My back hurts and I need to re-pack by bag. Its heavy on the left side. The first thing I am going to do when I get to the camp is  have a shower and eat some hot food. Then I need to call people back home and let them know I made it. Am sure quite a few of them will be surprised. Maybe when I get to Srinagar, the hotel will hopefully have an internet connection and I can check my mails. Am sure there will lot of things open-ended in office. I also have to pay the mobile  bill. Don’t know why people said the secret of immortality is here? People have gone through pain and suffering to get here. Including me! Did Shiva not have any other place on this planet to reveal the secret of immortality to his wife? What is the secret by the way? Maybe is blind faith. There….. 

A firm hand held my shoulder and jerked me back into the present. It was one of the numerous soldiers guarding the entrance to the cave. “Please remove your shoes and keep you bag at the counter. You are only allowed barefoot inside the cave,” he said. When I removed the shoes and socks my legs froze. 

“Chant Om Namah Shivaiy and go forward,” said another solider as I shivered. 

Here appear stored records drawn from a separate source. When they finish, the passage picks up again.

Lemma mint_sent_writes b n hash r s :
  get (store s) b = Some r →
  (clock_ok → day_count (store s) (startOfUtcDay (env_now (world s))) < dailyCap settings) →
  job_writes b s (mint_sent settings b n hash s).2.
Proof.
  intros Hr Hcap. unfold mint_sent, now, gets, modify, mbind, io_bind.
  rewrite (update_eq b _ s r Hr). etrans; [by apply (submit_writes b hash r s)|].
  etrans; [|apply mint_landed_writes]. apply same_writes. same.
Qed.

Lemma mint_unsimulated_writes b n again why :
  preserves (job_writes b) (mint_unsimulated settings b n again why : M _).
Proof. unfold mint_unsimulated. preserve. Qed.

(** When the earlier broadcast leaves the mint to do, nothing was written. *)
Lemma mint_earlier_continues b r n s s1 :
  mint_earlier b r n s = (Ok false, s1) → store s1 = store s.
Proof.
  unfold mint_earlier. destruct (present (mintHash r)) as [hash|]; [|by intros [= <-]].
  case_bool_decide; [|by intros [= <-]]. unfold mbind, io_bind.
  pose proof (awaitReceipt_same RECEIPT_WAITS hash s) as [E _]. unfold awaitReceipt.
  destruct (awaitReceipt_ _ hash s) as [[o|e] s2]; simpl in *; [|done].
  case_bool_decide; [by destruct (arrived_ b _ _ s2) as [[]]|].
  case_bool_decide; [|by intros [= <-]].
  pose proof (isNonceUsed_same n s2) as [E2 _].
  destruct (isNonceUsed n s2) as [[[]|e] s3]; simpl in *; [by intros [= <-]; congruence| |done].
  by destruct (transient b _ _ s3) as [[]].
Qed.

(** The heart of the relay: a broadcast follows its checks. *)
Lemma mint_send_writes b r rb rest msg att s :
  get (store s) b = Some r → assertRelayable msg = Ok rb →
  calls s = CNonce (CctpMessage.nonce (rb_message rb)) false :: rest →
  countSubmittedSince (store s) (startOfUtcDay (env_now (world s))) < dailyCap settings →
  job_writes b s (mint_send settings b (CctpMessage.nonce (rb_message rb)) msg att s).2.
Proof.
  intros Hr Hrb Hcalls Hcap. set (n := CctpMessage.nonce (rb_message rb)) in *.
  unfold mint_send. unfold simulateReceive, ask, modify.
  unfold mbind at 1, io_bind at 1. unfold mbind at 1, io_bind at 1.
  unfold mbind at 1, io_bind at 1. unfold mret at 1, io_ret at 1.
  destruct (env_simulateReceive msg att (world s)) as [[o|e] w1] eqn:Esim; simpl.
  2: { apply same_writes. same. }
  destruct o as [|again why]; simpl.
  2: { etrans; [|apply mint_unsimulated_writes].
       apply same_writes. split_and!; [done..|by exists [CSimulate msg att false]]. }
  unfold mbind, io_bind, sendReceive. simpl.
  destruct (env_sendReceive msg att w1) as [sent w2] eqn:Esend.
  match goal with |- context [log_call (CSend msg att) ?x] => set (s2 := log_call (CSend msg att) x) end.
  assert (J : job_writes b s s2).
  { intros Hs. split_and!; [done..|]. split; [|done]. intros Hg. simpl. rewrite Hcalls in *.
    split; [by exists rb, rest|exact Hg]. }
  assert (Ht : clock_ok → day_count (store s2) (startOfUtcDay (env_now (world s2))) <
               dailyCap settings).
  { intros Hck. destruct (Hck msg att (world s)) as [H1 _]. destruct (Hck msg att w1) as [_ H2].
    rewrite Esim in H1. rewrite Esend in H2. simpl in *.
    eapply Z.le_lt_trans; [|exact Hcap]. apply day_count_since. lia. }
  destruct sent as [hash|[|]]; (etrans; [exact J|]);
    [by apply (mint_sent_writes b n hash r s2)|apply transient_writes..].
Qed.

The mind is our biggest enemy. If we could find a way to measure its speed, am sure it will be multiple times faster than light. But unlike light it never travels in a straight line. It’s like a child left alone in  a toy shop running aimlessly from one place to another unsure about what to play with. If we pay close attention,  our thoughts race from the past to the future and vice versa. We cannot hold it in the present for more than a few minutes. Even the conversations which we have with our friends and family, most often than not, is either centered around incidents that have occurred in the past or things that could happen in the future. The timeline of course vary from few minutes to days to many years. Even organizations for that matter. A majority spend endless hours debating about things that have gone wrong and even more time detailing plans for the future. Services and products are launched considering the future revenue growth they will generate. Very few organizations think about the present or ask the question - what are the needs of our customers today and what solutions can we offer them now? Everything is based on an abstract future and an unchangeable past. We fail to realize that future only causes fear and the past mostly pain and regret. I am not against planning for the future or about learning from out past. I am against spend vast amounts of time and energy on either. The present is where our life is. Our sufferings, happiness, pains, pleasures, actions et all unfolds in the present. The present is where our karma is. It’s against our inherent human nature to live in the moment. But if we manage to do it and  give it our best then the future that will take care of itself and the past will magically vanish. It will make every second of our present life immortal.  

As I climbed the final few steps and rang the bell at the entrance of the cave, my mind went blank.  Neither the future or the past existed. It was just me in the moment. I bent my head and said  Om Namah Shivaiy.